Stored items from a collection:

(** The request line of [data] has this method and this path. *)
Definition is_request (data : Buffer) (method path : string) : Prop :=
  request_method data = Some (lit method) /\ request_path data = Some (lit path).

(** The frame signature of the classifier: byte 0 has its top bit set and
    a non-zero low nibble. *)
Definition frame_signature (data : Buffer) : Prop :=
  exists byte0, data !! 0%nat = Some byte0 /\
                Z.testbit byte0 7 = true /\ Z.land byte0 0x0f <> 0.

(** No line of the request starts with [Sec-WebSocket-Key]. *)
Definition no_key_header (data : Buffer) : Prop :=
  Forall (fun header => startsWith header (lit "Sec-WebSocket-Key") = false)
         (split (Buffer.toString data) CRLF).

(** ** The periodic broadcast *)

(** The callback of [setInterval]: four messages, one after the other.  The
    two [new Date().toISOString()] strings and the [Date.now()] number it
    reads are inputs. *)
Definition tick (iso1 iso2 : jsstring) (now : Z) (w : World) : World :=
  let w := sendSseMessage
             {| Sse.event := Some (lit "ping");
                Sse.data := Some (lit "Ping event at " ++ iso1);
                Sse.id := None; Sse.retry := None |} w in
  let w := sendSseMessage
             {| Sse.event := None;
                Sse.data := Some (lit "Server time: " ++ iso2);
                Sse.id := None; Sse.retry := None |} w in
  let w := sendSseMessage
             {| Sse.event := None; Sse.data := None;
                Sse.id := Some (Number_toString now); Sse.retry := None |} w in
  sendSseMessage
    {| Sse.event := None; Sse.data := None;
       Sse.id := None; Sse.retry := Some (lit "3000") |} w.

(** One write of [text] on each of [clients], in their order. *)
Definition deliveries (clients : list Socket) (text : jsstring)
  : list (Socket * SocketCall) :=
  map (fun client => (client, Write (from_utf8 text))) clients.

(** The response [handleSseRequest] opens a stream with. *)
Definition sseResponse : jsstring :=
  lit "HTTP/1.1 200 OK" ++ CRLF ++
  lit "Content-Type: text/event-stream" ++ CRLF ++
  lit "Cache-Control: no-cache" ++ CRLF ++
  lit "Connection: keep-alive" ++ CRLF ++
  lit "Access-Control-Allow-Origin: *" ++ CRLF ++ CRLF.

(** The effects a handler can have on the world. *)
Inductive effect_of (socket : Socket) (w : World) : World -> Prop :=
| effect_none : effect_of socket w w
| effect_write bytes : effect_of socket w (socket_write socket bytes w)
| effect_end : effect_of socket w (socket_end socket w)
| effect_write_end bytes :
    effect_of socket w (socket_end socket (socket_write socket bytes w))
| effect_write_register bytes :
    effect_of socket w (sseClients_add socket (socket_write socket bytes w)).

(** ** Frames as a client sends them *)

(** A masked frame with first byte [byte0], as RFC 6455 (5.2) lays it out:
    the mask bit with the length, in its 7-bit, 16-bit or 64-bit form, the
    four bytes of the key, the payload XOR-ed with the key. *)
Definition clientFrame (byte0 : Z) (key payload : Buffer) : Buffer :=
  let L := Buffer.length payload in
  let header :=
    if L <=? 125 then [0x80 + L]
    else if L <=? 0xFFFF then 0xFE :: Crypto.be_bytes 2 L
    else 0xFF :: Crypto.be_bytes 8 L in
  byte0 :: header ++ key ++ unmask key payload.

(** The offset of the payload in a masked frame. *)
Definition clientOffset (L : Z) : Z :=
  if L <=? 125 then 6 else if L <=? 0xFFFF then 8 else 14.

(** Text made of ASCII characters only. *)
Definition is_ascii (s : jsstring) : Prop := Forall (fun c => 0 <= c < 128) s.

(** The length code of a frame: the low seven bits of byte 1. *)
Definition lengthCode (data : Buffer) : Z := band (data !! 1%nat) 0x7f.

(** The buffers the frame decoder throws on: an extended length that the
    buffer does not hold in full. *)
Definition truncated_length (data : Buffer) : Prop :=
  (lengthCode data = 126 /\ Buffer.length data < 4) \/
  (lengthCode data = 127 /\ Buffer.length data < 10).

* [REQUIRED ACTION] Print the records verbatim, stopping after the "a non-zero low nibble. *)" line.

* [WRITTEN SOLUTION]
(** The request line of [data] has this method and this path. *)
Definition is_request (data : Buffer) (method path : string) : Prop :=
  request_method data = Some (lit method) /\ request_path data = Some (lit path).

(** The frame signature of the classifier: byte 0 has its top bit set and
    a non-zero low nibble. *)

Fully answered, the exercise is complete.